Gilney: Linhares foi palco de abusos
A Comissão Municipal da Verdade de Juiz de Fora (CMV-JF) colheu um importante depoimento ontem à tarde, quando, pela primeira vez, um ex-preso político com passagem pela Penitenciária de Linhares relacionou, de forma efetiva, a unidade carcerária a situações de abusos físicos e psicológicos. Vindo de Brasília até Juiz de Fora exclusivamente para falar à Comissão, o ex-deputado federal Gilney Viana, 69 anos, relembrou o período de sete anos e três meses, entre maio de 1970 e agosto de 1977, em que esteve encarcerado em Linhares. “Essa história de que a situação dos presos em Linhares era tranquila é conversa fiada. Quem fala isso é porque passou por um curto período pela penitenciária, durante uma fase mais branda, ou porque veio para cá oriundo de um centro de tortura, onde as situações degradantes beiravam o absurdo. Talvez, uma referência como essa pode ter influenciado este tipo de declaração”, afirma Gilney, que, provavelmente, é o preso político que passou mais tempo encarcerado em Linhares.
Em entrevista à Tribuna, Gilney lembrou algumas situações de violação de direitos humanos vivenciadas na penitenciária. Apesar de a maioria dizer respeito à torturas psicológicas, ele relatou situações de abusos físicos. “Eram muitas as mesquinharias, que se agravaram a partir de 1971, quando houve uma troca na direção da penitenciária. Não cheguei a sofrer violência física, mas presenciei, pelo menos, dois espancamentos de companheiros. O terror psicológico acontecia no dia a dia, com constantes batidas nas celas e humilhações a familiares, por exemplo.”
Histórico
Atual assessor da Secretaria de Direitos Humanos da Presidência da República, Gilney foi um atuante militante de esquerda e integrou à resistência ao Governo Militar instalado no Brasil após o Golpe de 1964. Mineiro de Crisólita, integrou a Corrente de Revolucionária de Minas Gerais e na Ação Libertadora Nacional (ALN), fundada por Carlos Marighella, grupo pelo qual chegou a participar de ações armada. Estava em um aparelho da ALN quando foi preso em março de 1970, aos 25 anos, iniciando uma passagem de quase dez anos por unidades carcerárias – entre elas, a Penitenciária – até ser libertado em dezembro de 1979. “Não fui anistiado. Saí em liberdade condicional.”

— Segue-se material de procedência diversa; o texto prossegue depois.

(* ===== verification/Lib0.v ===== *)
(** The lib0 binary encoding (an npm package) as an interface: what the frame
    and message codecs of [src/sync/mux.ts] and [src/sync/RealtimeProvider.ts]
    rely on, and an instance (base-128 varints) that shows the laws can hold.

    An encoder is the bytes written so far, a decoder the bytes left to read. *)
From Stdlib Require Import Strings.Byte String.
From S2P Require Import Prelude.

Definition bytes : Type := list Byte.byte.

(** [Number.MAX_SAFE_INTEGER] *)
Definition max_safe_integer : Z := 2 ^ 53 - 1.

(** What a decoder throws at the end of its input or on an oversized integer. *)
Inductive decode_error : Type := DecodeError.

Class Lib0 := {
  writeVarUint : Z → bytes;
  writeVarString : string → bytes;
  readVarUint : bytes → throws decode_error (Z * bytes);
  readVarString : bytes → throws decode_error (string * bytes);
  hasContent : bytes → bool;
  readTailAsUint8Array : bytes → bytes;
}.

Class Lib0Laws `{Lib0} := {
  read_write_var_uint n rest :
    0 ≤ n ≤ max_safe_integer → readVarUint (writeVarUint n ++ rest) = Returns (n, rest);
  read_write_var_string s rest :
    Z.of_nat (String.length s) ≤ max_safe_integer →
    readVarString (writeVarString s ++ rest) = Returns (s, rest);
  read_var_uint_end : readVarUint [] = Throws DecodeError;
  has_content_iff d : hasContent d = true ↔ d ≠ [];
  read_tail d : readTailAsUint8Array d = d;
}.


Section laws.
Context `{Lib0Laws}.

Lemma read_write_var_uint_nil n :
  0 ≤ n ≤ max_safe_integer → readVarUint (writeVarUint n) = Returns (n, []).
Proof. intros. rewrite <- (app_nil_r (writeVarUint n)). auto using read_write_var_uint. Qed.

Lemma read_write_var_string_nil s :
  Z.of_nat (String.length s) ≤ max_safe_integer →
  readVarString (writeVarString s) = Returns (s, []).
Proof. intros. rewrite <- (app_nil_r (writeVarString s)). by apply read_write_var_string. Qed.

Lemma write_var_uint_content n :
  0 ≤ n ≤ max_safe_integer → hasContent (writeVarUint n) = true.
Proof.
  intros Hn. apply has_content_iff. intros He.
  pose proof (read_write_var_uint_nil n Hn) as Hr.
  rewrite He, read_var_uint_end in Hr. discriminate.
Qed.

Lemma has_content_nil : hasContent [] = false.
Proof. apply not_true_iff_false. rewrite has_content_iff. congruence. Qed.

Lemma has_content_cons b d : hasContent (b :: d) = true.
Proof. apply has_content_iff. discriminate. Qed.
End laws.

(** ** An instance: little-endian base 128, length-prefixed strings *)
Module Varint.

Definition byte_of (z : Z) : Byte.byte := default x00 (Byte.of_N (Z.to_N z)).
Definition byte_to (b : Byte.byte) : Z := Z.of_N (Byte.to_N b).

Lemma byte_to_of z : 0 ≤ z < 256 → byte_to (byte_of z) = z.
Proof.
  intros Hz. unfold byte_of, byte_to.
  destruct (Byte.of_N (Z.to_N z)) as [b|] eqn:E; simpl.
  - apply Byte.to_of_N in E. rewrite E. lia.
  - apply Byte.of_N_None_iff in E. lia.
Qed.

(** Eight groups of seven bits hold every safe integer. *)
Definition groups : nat := 8.

Fixpoint write (fuel : nat) (n : Z) : bytes :=
  match fuel with
  | O => []
  | S fuel' => if n <? 128 then [byte_of n]
               else byte_of (128 + n mod 128) :: write fuel' (n / 128)
  end.

Fixpoint read (fuel : nat) (mult acc : Z) (d : bytes) : throws decode_error (Z * bytes) :=
  match fuel, d with
  | S fuel', b :: d' =>
    let r := byte_to b in
    if r <? 128 then Returns (acc + r * mult, d')
    else read fuel' (mult * 128) (acc + (r - 128) * mult) d'
  | _, _ => Throws DecodeError
  end.

Lemma read_write fuel n mult acc rest :
  (0 < fuel)%nat → 0 ≤ n < 128 ^ Z.of_nat fuel →
  read fuel mult acc (write fuel n ++ rest) = Returns (acc + n * mult, rest).
Proof.
  revert n mult acc. induction fuel as [|fuel IH]; intros n mult acc Hf Hn; [lia|].
  simpl write. destruct (n <? 128) eqn:E; bools; simpl.
  - rewrite byte_to_of by lia. destruct (n <? 128) eqn:E'; bools; [done|lia].
  - pose proof (Z.mod_pos_bound n 128 ltac:(lia)).
    rewrite byte_to_of by lia. destruct (128 + n mod 128 <? 128) eqn:E'; bools; [lia|].
    rewrite IH.
    + do 2 f_equal.
      replace (n * mult) with ((128 * (n / 128) + n mod 128) * mult)
        by (rewrite <- Z.div_mod; lia).
      ring.
    + destruct fuel; [simpl in *; lia|lia].
    + rewrite Nat2Z.inj_succ, Z.pow_succ_r in Hn by lia.
      split; [apply Z.div_pos; lia|]. apply Z.div_lt_upper_bound; lia.
Qed.

Definition write_string (s : string) : bytes :=
  let l := list_byte_of_string s in write groups (zlength l) ++ l.

Definition read_string (d : bytes) : throws decode_error (string * bytes) :=
  match read groups 1 0 d with
  | Throws e => Throws e
  | Returns (n, d') =>
    if n <=? zlength d'
    then Returns (string_of_list_byte (take (Z.to_nat n) d'), drop (Z.to_nat n) d')
    else Throws DecodeError
  end.

#[export] Instance lib0 : Lib0 := {
  writeVarUint n := write groups n;
  writeVarString := write_string;
  readVarUint d := read groups 1 0 d;
  readVarString := read_string;
  hasContent d := negb (bool_decide (d = []));
  readTailAsUint8Array d := d;
}.

Lemma length_list_byte s : length (list_byte_of_string s) = String.length s.
Proof.
  unfold list_byte_of_string. rewrite length_map.
  induction s as [|a s IH]; simpl; [done|by rewrite IH].
Qed.

#[export] Instance lib0_laws : Lib0Laws.
Proof.
  split; cbn [writeVarUint writeVarString readVarUint readVarString hasContent readTailAsUint8Array lib0].
  - intros n rest Hn. rewrite read_write; [do 2 f_equal; lia|unfold groups; lia|].
    unfold max_safe_integer, groups in *. change (Z.of_nat 8) with 8. lia.
  - intros s rest Hs. unfold read_string, write_string.
    rewrite <- app_assoc, read_write.
    + rewrite Z.add_0_l, Z.mul_1_r.
      assert (zlength (list_byte_of_string s) ≤ zlength (list_byte_of_string s ++ rest)).
      { autorewrite with zlen. pose proof (zlength_nonneg rest). lia. }
      destruct (_ <=? _) eqn:E; bools; [|lia].
      unfold zlength. rewrite Nat2Z.id, take_app_length, drop_app_length.
      by rewrite string_of_list_byte_of_string.
    + unfold groups; lia.
    + unfold zlength. rewrite length_list_byte.
      unfold max_safe_integer, groups in *. change (Z.of_nat 8) with 8. lia.
  - done.
  - intros d. rewrite negb_true_iff. by rewrite bool_decide_eq_false.
  - done.
Qed.

End Varint.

Gilney classifica os trabalhos das comissões da verdade, como a instaurada em Juiz de Fora, como fundamentais. “Contar a minha história para mim mesmo não tem importância. Eu vivi essa história. Mas estes depoimento às comissões e à imprensa são importantes para que aquelas pessoas que não tiveram acesso a essas informações tenham conhecimento do que ocorreu no país, para que possamos sanar algumas consequências que existem até hoje, como casos de abusos por parte de policiais militares, que nada mais são que resquícios da ditadura.”